For this exercise, please find the lines in the entries that include the word "Compromised" and copy them.

..............................

(** ** More sample documents: edge cases *)

Module Cases.

(** A project table with no dependency key at all. *)
Definition bare_text : string :=
  "[project]
name = 'demo'
".

Definition bare_project : dict := [("name", VStr "demo")].

Definition bare : dict := [("project", VDict bare_project)].

(** A project table whose [optional-dependencies] key is not a table. *)
Definition odd_text : string :=
  "[project]
dependencies = ['numpy']
optional-dependencies = 'none'
".

Definition odd_project : dict :=
  [("dependencies", VList [VStr "numpy"]);
   ("optional-dependencies", VStr "none")].

Definition odd : dict := [("project", VDict odd_project)].

(** No required list, and an optional group named [dependencies] between
    two others. *)
Definition late_text : string :=
  "[project.optional-dependencies]
test = ['pytest']
dependencies = ['numpy']
docs = ['sphinx']
".

Definition late_project : dict :=
  [("optional-dependencies",
    VDict [("test", VList [VStr "pytest"]);
           ("dependencies", VList [VStr "numpy"]);
           ("docs", VList [VStr "sphinx"])])].

Definition late : dict := [("project", VDict late_project)].

(** A text that is not TOML. *)
Definition broken_text : string := "[project
".

Definition loads (text : string) : option dict :=
  if String.eqb text bare_text then Some bare
  else if String.eqb text odd_text then Some odd
  else if String.eqb text late_text then Some late
  else None.

Definition libraries : Libraries :=
  {| tomli_loads := loads; yaml_dump := Sample.emit; repr := Sample.show |}.

Definition start : world :=
  World {["bare/"; "odd/"; "late/"; "broken/"]}
        {["bare/pyproject.toml" := bare_text;
          "odd/pyproject.toml" := odd_text;
          "late/pyproject.toml" := late_text;
          "broken/pyproject.toml" := broken_text]}
        [] [].

End Cases.

(** ** Vocabulary of the further statements *)

Section Observations.
Context `{Libraries}.

(** The file the orchestrator reads. *)
Definition manifest_path (input_path : string) : string :=
  with_sep input_path +:+ "pyproject.toml".

(** Two worlds with the same file system and the same log of writes; the
    console may differ. *)
Definition same_disk (w1 w2 : world) : Prop :=
  dirs w1 = dirs w2 /\ files w1 = files w2 /\ written w1 = written w2.

(** Every write of the list is the write of the record of some group to the
    file of that group under [output_path]. *)
Definition group_writes (output_path : string) (new : list (string * string))
  : Prop :=
  Forall (fun f => exists g l, f = group_file output_path (g, l)) new.

(** From [w] to [w'] the only writes were writes of groups under
    [output_path], and every other file is as it was. *)
Definition wrote_groups_only (output_path : string) (w w' : world) : Prop :=
  (exists new,
     written w' = (written w ++ new)%list /\ group_writes output_path new)
  /\ forall p, (forall g, p <> group_path output_path g) ->
       files w' !! p = files w !! p.

(** Lines 181-195 of the orchestrator on their own: what is done with the
    project table once it is loaded.  [run_cases] below shows that the
    orchestrator is the three loading steps followed by this. *)
Definition write_requested (project : dict) (output_path dep_type : string)
    (verbose : bool) : M unit :=
  (if String.eqb dep_type "all" then
     (if dict_contains "dependencies" project then
        deps <- lift (_load_dependencies project "dependencies") ;;
        _write_dependencies [("dependencies", deps)] output_path verbose ;;
        ret tt
      else ret tt) ;;
     (if dict_contains "optional-dependencies" project then
        optional <- lift (dict_getitem project "optional-dependencies") ;;
        keys <- lift (py_keys optional) ;;
        for_each keys (fun optional_dep =>
          deps <- lift (_load_dependencies project optional_dep) ;;
          _write_dependencies [(optional_dep, deps)] output_path false ;;
          ret tt)
      else ret tt)
   else
     deps <- lift (_load_dependencies project dep_type) ;;
     _write_dependencies [(dep_type, deps)] output_path false ;;
     ret tt)%py.

End Observations.

(** * Properties *)

(** ** Strings, paths and dictionaries *)

Lemma endswith_refl (s : string) : endswith s s = true.
Proof. destruct s; cbn [endswith]; by rewrite String.eqb_refl. Qed.

Lemma endswith_app (p suf : string) : endswith (p +:+ suf) suf = true.
Proof.
  induction p as [|c p IH].
  - apply endswith_refl.
  - change (String c p +:+ suf) with (String c (p +:+ suf)).
    cbn [endswith]. rewrite IH. by destruct (String.eqb _ _).
Qed.

(** A normalised path ends with a separator, so normalising twice changes
    nothing: the orchestrator and the writer both normalise. *)
Lemma with_sep_idem (p : string) : with_sep (with_sep p) = with_sep p.
Proof.
  unfold with_sep.
  destruct (endswith p "\" || endswith p "/") eqn:E; cbn [negb].
  - by rewrite E.
  - by rewrite (endswith_app p "/"), orb_true_r.
Qed.
Lemma preset_power_increases_with_rpm_witness :
  (default_loading_coeffs "elliptic" = Returned elliptic /\
   valid_geometry geom_025 /\ (0 < 0.95 /\ 0.95 <= 1) /\ (2 <= 2)%nat /\
   2000 < 4000) /\
  exists p1 p2,
    compute_performance model_2 elliptic (flow_at 10 2000) = Some p1 /\
    compute_performance model_2 elliptic (flow_at 10 4000) = Some p2 /\
    thrust p1 = thrust p2 /\ power p1 < power p2.
Proof.
  assert (Hr : 2000 < 4000) by reflexivity.
  split; [split; [exact elliptic_is_preset|
                  split; [exact geom_025_valid|
                          split; [exact tip_loss_095|
                                  split; [exact two_stations|exact Hr]]]]|].
  exact (preset_power_increases_with_rpm "elliptic" elliptic geom_025 2 0.95
           10 1.225 2000 4000 elliptic_is_preset geom_025_valid
           (proj1 tip_loss_095) (proj2 tip_loss_095) two_stations Hr).
Defined.

Lemma error_metrics_ranges_witness :
  (length [1; 2] = length [1; 3] /\ [1; 2] <> []) /\
  exists rmse mae r2,
    compute_error_metrics (fun x => x) [1; 2] [1; 3] = Some (rmse, mae, r2) /\
    0 <= mae /\ r2 <= 1.
Proof.
  assert (Hne : [1; 2] <> []) by discriminate.
  split; [split; [reflexivity|exact Hne]|].
  exact (error_metrics_ranges (fun x => x) [1; 2] [1; 3] eq_refl Hne).
Defined.

Lemma error_metrics_perfect_prediction_witness :
  [1; 2] <> [] /\
  exists m mae r2,
    compute_error_metrics (fun x => x) [1; 2] [1; 2] = Some (m, mae, r2) /\
    m == 0 /\ mae == 0 /\ r2 == 1.
Proof.
  assert (Hne : [1; 2] <> []) by discriminate.
  split; [exact Hne|].
  exact (error_metrics_perfect_prediction (fun x => x) [1; 2] Hne).
Defined.

Lemma min_power_recognized : recognized "min_power".
Proof. left. reflexivity. Defined.

Lemma history_stays_in_step_witness :
  recognized "min_power" /\
  history_in_step
    (snd (optimize_loading model_2 (flow_at 10 5000) "min_power" one_shot
            no_random (Some 15) None None 1 (0, 8) "SLSQP")).
Proof.
  split; [exact min_power_recognized|].
  exact (history_stays_in_step model_2 (flow_at 10 5000) "min_power"
           one_shot no_random (Some 15) None None 1%nat (0, 8) "SLSQP"
           min_power_recognized).
Defined.

Lemma model_2_evaluates (x : list Q) :
  compute_performance model_2 x (flow_at 10 5000) <> None.
Proof.
  destruct (performance_total geom_025 2 0.95 x (flow_at 10 5000)
              two_stations) as [p Hp].
  unfold model_2. rewrite Hp. discriminate.
Defined.

Lemma optimize_loading_returns_witness :
  (recognized "min_power" /\
   (forall x, compute_performance model_2 x (flow_at 10 5000) <> None) /\
   answers 1 (one_shot (no_random 1) "SLSQP"%string
                {| lb := [0]; ub := [8] |} 1%nat 200%nat)) /\
  exists r s,
    optimize_loading model_2 (flow_at 10 5000) "min_power" one_shot
      no_random (Some 15) None None 1 (0, 8) "SLSQP" = (Returned r, s) /\
    OptimizationResult.history r = history s.
Proof.
  assert (Ha : answers 1 (one_shot (no_random 1) "SLSQP"%string
                            {| lb := [0]; ub := [8] |} 1%nat 200%nat)).
  { unfold one_shot. constructor. intros v. constructor. }
  split; [split; [exact min_power_recognized|
                  split; [exact model_2_evaluates|exact Ha]]|].
  exact (optimize_loading_returns model_2 (flow_at 10 5000) "min_power"
           one_shot no_random (Some 15) None None 1%nat (0, 8) "SLSQP"
           min_power_recognized model_2_evaluates Ha).
Defined.
(* ===== verification/Operations.v ===== *)
(** * Operations (dsm/src/types/operations.rs)

    The [Operation] enum with the source's constructors and fields, and its
    trait implementations.  A [HashMap] that is hashed or serialised in its
    iteration order is an association list in that order. *)
From S2P Require Import Prelude Tokens.

Inductive TransactionMode := Bilateral | Unilateral.

Inductive VerificationType :=
  | VT_Standard
  | VT_Enhanced
  | VT_Bilateral
  | VT_Directory
  | VT_StandardBilateral
  | VT_PreCommitted
  | VT_UnilateralIdentityAnchor
  | VT_Custom (data : bytes).

(** [SecurityParameters] (dsm/src/commitments/precommit.rs) *)
Record SecurityParameters := mkSecurity {
  min_signatures : Z;
  min_positions : Z;
  hash_size : Z;
}.
Definition default_security : SecurityParameters := mkSecurity 2 32 32.

Record PreCommitmentOp := mkPreCommitmentOp {
  pco_fixed_parameters : list (string * bytes);
  pco_variable_parameters : list string;
  pco_security_params : SecurityParameters;
}.

Inductive Operation :=
  | Genesis
  | Create (message : string) (identity_data public_key metadata commitment proof : bytes)
      (mode : TransactionMode)
  | Update (message identity_id : string) (updated_data proof : bytes)
      (forward_link : option bytes)
  | Transfer (to_address : string) (amount : Balance) (token_id : string)
      (mode : TransactionMode) (nonce : bytes) (verification : VerificationType)
      (pre_commit : option PreCommitmentOp) (recipient to message : string)
  | Mint (amount : Balance) (token_id authorized_by : string)
      (proof_of_authorization : bytes) (message : string)
  | Burn (amount : Balance) (token_id : string) (proof_of_ownership : bytes) (message : string)
  | LockToken (token_id : string) (amount : Z) (purpose : string) (mode : TransactionMode)
  | UnlockToken (token_id : string) (amount : Z) (purpose : string) (mode : TransactionMode)
  | AddRelationship (from_id to_id relationship_type : string) (metadata proof : bytes)
      (mode : TransactionMode) (message : string)
  | CreateRelationship (message counterparty_id : string) (commitment proof : bytes)
      (mode : TransactionMode)
  | RemoveRelationship (from_id to_id relationship_type : string) (proof : bytes)
      (mode : TransactionMode) (message : string)
  | Recovery (message : string) (state_number : Z)
      (state_hash state_entropy invalidation_data new_state_data : bytes)
      (new_state_number : Z) (new_state_hash new_state_entropy compromise_proof : bytes)
      (authority_sigs : list bytes)
  | Delete (reason : string) (proof : bytes) (mode : TransactionMode) (id : string)
  | Link (target_id link_type : string) (proof : bytes) (mode : TransactionMode)
  | Unlink (target_id : string) (proof : bytes) (mode : TransactionMode)
  | Invalidate (reason : string) (proof : bytes) (mode : TransactionMode)
  | Generic (operation_type : string) (data : bytes) (message : string).

(** [impl Ops for Operation]: [validate] never returns [Err]. *)
Definition validate (op : Operation) : outcome bool :=
  match op with
  | Generic _ _ _ => Ok true
  | Transfer _ amount _ _ _ _ _ _ _ _ => Ok (0 <? bal_value amount)
  | Mint amount _ _ _ _ => Ok (0 <? bal_value amount)
  | Burn amount _ _ _ => Ok (0 <? bal_value amount)
  | LockToken _ _ _ _ => Ok true
  | UnlockToken _ _ _ _ => Ok true
  | _ => Ok true
  end.

Definition get_id (op : Operation) : string :=
  match op with
  | Genesis => "genesis"
  | Generic operation_type _ _ => operation_type
  | Transfer _ _ _ _ _ _ _ _ _ _ => "transfer"
  | Mint _ _ _ _ _ => "mint"
  | Burn _ _ _ _ => "burn"
  | Create _ _ _ _ _ _ _ => "create"
  | Update _ _ _ _ _ => "update"
  | AddRelationship _ _ _ _ _ _ _ => "add_relationship"
  | CreateRelationship _ _ _ _ _ => "create_relationship"
  | RemoveRelationship _ _ _ _ _ _ => "remove_relationship"
  | Recovery _ _ _ _ _ _ _ _ _ _ _ => "recovery"
  | Delete _ _ _ _ => "delete"
  | Link _ _ _ _ => "link"
  | Unlink _ _ _ => "unlink"
  | Invalidate _ _ _ => "invalidate"
  | LockToken _ _ _ _ => "lock_token"
  | UnlockToken _ _ _ _ => "unlock_token"
  end.

(** [impl TokenOps for Operation] *)
Definition op_is_valid (op : Operation) : bool :=
  match op with
  | Transfer _ amount _ _ _ _ _ _ _ _ => 0 <? bal_value amount
  | Mint amount _ _ _ _ => 0 <? bal_value amount
  | Burn amount _ _ _ => 0 <? bal_value amount
  | _ => false
  end.

Definition op_verify_token (op : Operation) : outcome bool :=
  match op with
  | Transfer _ _ _ _ _ _ _ _ _ _ | Mint _ _ _ _ _ | Burn _ _ _ _ => Ok true
  | _ => Ok false
  end.

(** [impl GenericOps for Operation] *)
Definition get_operation_type (op : Operation) : string :=
  match op with
  | Genesis => "genesis"
  | Generic operation_type _ _ => operation_type
  | _ => get_id op
  end.

Definition get_data (op : Operation) : bytes :=
  match op with Generic _ data _ => data | _ => [] end.

Definition set_data (op : Operation) (data : bytes) : outcome Operation :=
  match op with
  | Generic ty _ msg => Ok (Generic ty data msg)
  | _ => Err (EGeneric "Cannot set data on non-generic operation")
  end.

Definition op_merge (op other : Operation) : outcome bytes := Ok (get_data op ++ get_data other).

(** [Operation::affects_balance] (dsm/src/core/state_machine/transition.rs) *)
Definition affects_balance (op : Operation) (tid : string) : bool :=
  match op with
  | Transfer _ _ token_id _ _ _ _ _ _ _ => bool_decide (token_id = tid)
  | Mint _ token_id _ _ _ => bool_decide (token_id = tid)
  | Burn _ token_id _ _ => bool_decide (token_id = tid)
  | _ => false
  end.

Definition is_mint_or_transfer (op : Operation) : bool :=
  match op with
  | Mint _ _ _ _ _ | Transfer _ _ _ _ _ _ _ _ _ _ => true
  | _ => false
  end.

(** A codec for the witnesses: the operation's id and generic data. *)
Definition toy_bincode_operation : Bincode Operation :=
  fun op => Some (str_bytes (get_id op) ++ get_data op).
(* ===== verification/States.v ===== *)
(** * States (dsm/src/types/state_types.rs, core/state_machine/utils.rs, crypto/blake3.rs)

    The [State] record with every field of the source, its constructors, the
    state hash and the other digests computed from it. *)
From S2P Require Import Prelude Tokens Operations SparseIdx.

(** ** Data *)

Record DeviceInfo := mkDevice { dev_device_id : string; dev_public_key : bytes }.

Inductive StateFlag :=
  | Recovered
  | Compromised
  | Invalidated
  | Synced
  | Custom (s : string).

#[global] Instance StateFlag_eq_dec : EqDecision StateFlag.
Proof. solve_decision. Defined.

#[global] Instance StateFlag_countable : Countable StateFlag.
Proof.
  refine (inj_countable'
    (fun f => match f with
              | Recovered => inl 0%nat | Compromised => inl 1%nat
              | Invalidated => inl 2%nat | Synced => inl 3%nat
              | Custom s => inr s end)
    (fun x => match x with
              | inl 0%nat => Recovered | inl 1%nat => Compromised
              | inl 2%nat => Invalidated | inl _ => Synced
              | inr s => Custom s end) _).
  by intros [].
Defined.

Record RelationshipContext := mkRelCtx {
  rc_entity_id : string;
  rc_entity_state_number : Z;
  rc_counterparty_id : string;
  rc_counterparty_state_number : Z;
  rc_counterparty_public_key : bytes;
  rc_relationship_hash : bytes;
  rc_active : bool;
}.

(** [fixed_parameters : HashMap] and [variable_parameters : HashSet], in their
    iteration order. *)
Record PreCommitment := mkPreCommitment {
  pc_operation_type : string;
  pc_fixed_parameters : list (string * bytes);
  pc_variable_parameters : list string;
  pc_min_state_number : Z;
  pc_hash : bytes;
  pc_signatures : list bytes;
  pc_entity_signature : option bytes;
  pc_counterparty_signature : option bytes;
  pc_timestamp : Z;
  pc_expires_at : option Z;
  pc_value : list Z;
  pc_commitment : list Z;
  pc_counterparty_id : string;
}.

Record PositionSequence := mkPositionSequence {
  ps_positions : list (list Z);
  ps_seed : bytes;
}.

Record State := mkState {
  st_id : string;
  state_number : Z;
  entropy : bytes;
  hash : bytes;
  prev_state_hash : bytes;
  sparse_index : SparseIndex;
  operation : Operation;
  encapsulated_entropy : option bytes;
  device_info : DeviceInfo;
  flags : gset StateFlag;
  token_balances : gmap string Balance;
  matches_parameters : bool;
  relationship_context : option RelationshipContext;
  forward_commitment : option PreCommitment;
  position_sequence : option PositionSequence;
  positions : list (list Z);
  st_public_key : bytes;
  device_id : string;
  hashchain_head : option bytes;
  external_data : gmap string bytes;
  entity_sig : option bytes;
  counterparty_sig : option bytes;
  st_value : list Z;
  st_commitment : list Z;
  state_type : string;
}.

(** [StateParams], the fields [State::new] reads. *)
Record StateParams := mkStateParams {
  sp_state_number : Z;
  sp_entropy : bytes;
  sp_encapsulated_entropy : option bytes;
  sp_prev_state_hash : bytes;
  sp_sparse_index : SparseIndex;
  sp_operation : Operation;
  sp_device_info : DeviceInfo;
  sp_forward_commitment : option PreCommitment;
  sp_matches_parameters : bool;
  sp_state_type : string;
  sp_value : list Z;
  sp_commitment : list Z;
}.

(** [#[derive(Default)]] *)
Definition default_state : State :=
  mkState "" 0 [] [] [] (mkSparse []) Genesis None (mkDevice "" []) ∅ ∅ false None None None []
    [] "" None ∅ None None [] [] "".

(** [format!("state_{}", n)] *)
Definition state_id (n : Z) : string := "state_" +:+ pretty n.

(** ** [utils::constant_time_eq] and the entropy functions *)

(** [result |= x ^ y] over the zipped slices, on u8. *)
Fixpoint ct_diff (a b : bytes) (result : Z) : Z :=
  match a, b with
  | x :: a, y :: b =>
      ct_diff a b (Z.lor result (Z.lxor (coqutil.Byte.byte.unsigned x) (coqutil.Byte.byte.unsigned y)))
  | _, _ => result
  end.

Definition constant_time_eq (a b : bytes) : bool :=
  if negb (Nat.eqb (length a) (length b)) then false else ct_diff a b 0 =? 0.

Section Hashes.
Context {B3 : Blake3}.

(** [utils::calculate_next_entropy] and
    [crypto::blake3::generate_deterministic_entropy] *)
Definition calculate_next_entropy (current_entropy operation_bytes : bytes) (next : Z) : bytes :=
  blake3 (current_entropy ++ operation_bytes ++ u64_le next).
Definition generate_deterministic_entropy (current_entropy op : bytes) (next : Z) : bytes :=
  blake3 (current_entropy ++ op ++ u64_le next).

(** The thread-local hasher is a state of its own: the bytes absorbed so far.
    [reset] empties it. *)
Definition generate_deterministic_entropy_concurrent (hasher : bytes)
    (current_entropy op : bytes) (next : Z) : bytes * bytes :=
  let hasher := [] in
  let hasher := hasher ++ current_entropy in
  let hasher := hasher ++ op in
  let hasher := hasher ++ u64_le next in
  (blake3 hasher, hasher).

End Hashes.

Module St.
Section St.
Context {B3 : Blake3} {SO : Bincode Operation} {SB : Bincode Balance} {SP : Bincode PreCommitment}.

(** ** Constructors *)

Definition new (p : StateParams) : State :=
  mkState (state_id (sp_state_number p)) (sp_state_number p) (sp_entropy p) []
    (sp_prev_state_hash p) (sp_sparse_index p) (sp_operation p) (sp_encapsulated_entropy p)
    (sp_device_info p) ∅ ∅ (sp_matches_parameters p) None (sp_forward_commitment p) None []
    (dev_public_key (sp_device_info p)) (dev_device_id (sp_device_info p)) None ∅ None None
    (sp_value p) (sp_commitment p) (sp_state_type p).

Definition params_new (state_number : Z) (entropy : bytes) (op : Operation) (d : DeviceInfo) : StateParams :=
  mkStateParams state_number entropy None (zeros 32) (mkSparse []) op d None false "standard" [] [].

..............................

**EXPECTED ANSWER:**
  | Compromised
              | Recovered => inl 0%nat | Compromised => inl 1%nat
              | inl 0%nat => Recovered | inl 1%nat => Compromised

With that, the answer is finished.